After 17 years, Palantir is getting closer and closer to his public debut later this month. We’ve covered various aspects of the company’s direct listing process, including concerns about its governance and how insiders are accelerating the sale of their stocks as the public market date approaches.
We now have some major updates on the company, thanks to a third amended filing of the company’s S-1 with the SEC this afternoon.
The first news is that Palantir finally has a chief accountant. Jeffrey Buckley, who was formerly chief accounting officer at gaming giant Zynga, will join the company later this week in an equivalent role managing the company̵
Concerns about Palantir’s audit quality have increased since the company’s Board of Directors recently set up the governance committee required to manage the company’s records. As we noted a few weeks ago, Palantir admitted in its most recent SEC filings that it would not have an independent board of directors audit committee long after it went public.

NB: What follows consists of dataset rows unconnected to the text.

(** Exactly the rows that satisfy the condition, each once. *)
Lemma select_exactly `{TableScan} (P : A → Prop) `{!∀ x, Decision (P x)} :
  NoDup (select P m) ∧ ∀ r, r ∈ select P m ↔ m !! key r = Some r ∧ P r.
Proof.
  split.
  - rewrite select_perm. apply NoDup_filter, keyed_NoDup.
  - intros r. rewrite elem_of_select. split.
    + intros [HP [k Hk]]. by rewrite (Hm _ _ Hk).
    + intros [Hr HP]. eauto.
Qed.

Lemma select_key `{TableScan} k r : m !! k = Some r → select (λ x, key x ∈ [k]) m = [r].
Proof.
  intros Hk. destruct (select_exactly (λ x, key x ∈ [k])) as [Hnd Hin].
  apply Permutation_singleton_r, NoDup_Permutation; [done|apply NoDup_singleton|].
  intros x. rewrite Hin, !list_elem_of_singleton. split.
  - intros [Hx <-]. by simplify_eq.
  - intros ->. by rewrite (Hm _ _ Hk).
Qed.
End by_key.

(** A storage whose queries and writes succeed. *)
Record available (s : DB) : Prop := {
  available_query name : s.(db_queryErr) name = None;
  available_execute : s.(db_executeErr) = None;
  available_ok : database_ok s.(db_data)
}.

Section read_back.
Context `{TableScan}.

Lemma query_one_run {A} name (q : Database → option A) s r :
  available s → q s.(db_data) = Some r → query_one name q s = (Ret r, s).
Proof. intros Ha Hr. unfold query_one. by rewrite available_query, Hr. Qed.

Lemma GetTokens_run s k r :
  available s → s.(db_data).(tb_execution_token) !! k = Some r → GetTokens [k] s = (Ret [r], s).
Proof.
  intros Ha Hr. unfold GetTokens, query_many. rewrite available_query by done.
  unfold q_GetTokens. by rewrite (select_key tor_Key _ (ok_token_key _ (ok_keys _ (available_ok _ Ha))) k r).
Qed.

Lemma write_Ret w stmt s s' :
  s.(db_executeErr) = None → wrap w (db_ExecContext stmt) s = (Ret tt, s') →
  ∃ d, exec_stmt s.(db_fk) stmt s.(db_data) = Good d ∧ s' = set_data d s.
Proof.
  intros Ee E%wrap_Ret. rewrite db_ExecContext_run in E by done.
  destruct (exec_stmt _ _ _) as [d|] eqn:Ex; simplify_eq. by exists d.
Qed.

Lemma available_write s stmt d :
  available s → s.(db_fk) = true → exec_stmt true stmt s.(db_data) = Good d → available (set_data d s).
Proof.
  intros Ha Hfk E. split; simpl; [apply Ha|apply Ha|].
  apply (exec_stmts_ok [stmt] s.(db_data)); [apply Ha|]. simpl. by rewrite E.
Qed.

(** An upsert after which the row is the written one: it is new, or the columns
    that are not updated are the same. *)
Lemma sql_upsert_row {A} refs k (r : A) upd (m m' : gmap Z A) :
  sql_upsert refs k r upd m = Good m' → (∀ old, m !! k = Some old → upd old = r) → m' !! k = Some r.
Proof.
  intros E Hupd. apply sql_upsert_Some in E as [(old & Eo & ->)|(_ & _ & ->)]; rewrite lookup_insert_eq.
  - by rewrite Hupd.
  - done.
Qed.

When it comes to insiders and their buying and selling intentions, it becomes clear that more and more of them are heading for the exit. When filing this afternoon, Gründerfonds increased its target number of shares for registration by around 8%, or around 2 million shares in the company.
In addition, the company has clarified some components of its unique governance.
First the three founders of the company, Alex Karp, Stephen Cohen and Peter Thiel are not allowed to hedge their shares in the company due to their active employment with Palantir. Buried in a section on the voting rights of the company’s founders, Palantir added a sentence: “… but the company has implemented a policy restricting or prohibiting the protection of directors, officers and employees of the company …” That policy existed before . However, the company’s recent filing makes it clear that the policy also applies to the founders. If either of the three left, however, they could theoretically secure their position, unless a contract is signed when they leave.
Second, Palantir has a tripartite, intricate governance structure that includes a special “Class F” component that enables the founders Karp, Cohen and Thiel to have an almost one-sided control over the company’s voting rights over the long term. Such an agreement is unique – most technology companies going public today have two classes of shares, one class with one vote per share and one class with ten votes per share. Palantir’s Class F Shares have a variable number of votes that always give the three founders 49.999999% of voting rights in the company.
In its amended filing this afternoon, Palantir clarified that some of the Thiel shares are considered “Excluded Founders Designated Shares,” which are not class F shares. This allows Thiel to vote these shares separately, which increases his general voting rights in Palantir.
Minutia maybe, but crucial to a company that has been so in the spotlight for the past decade and is a constant lightning rod for commenting on the comment. The NYSE has approved Palantir’s prospectus, which means that further changes to their documents outside of pricing are unlikely to be imminent. The company is still expected to begin its direct listing around September 23rd.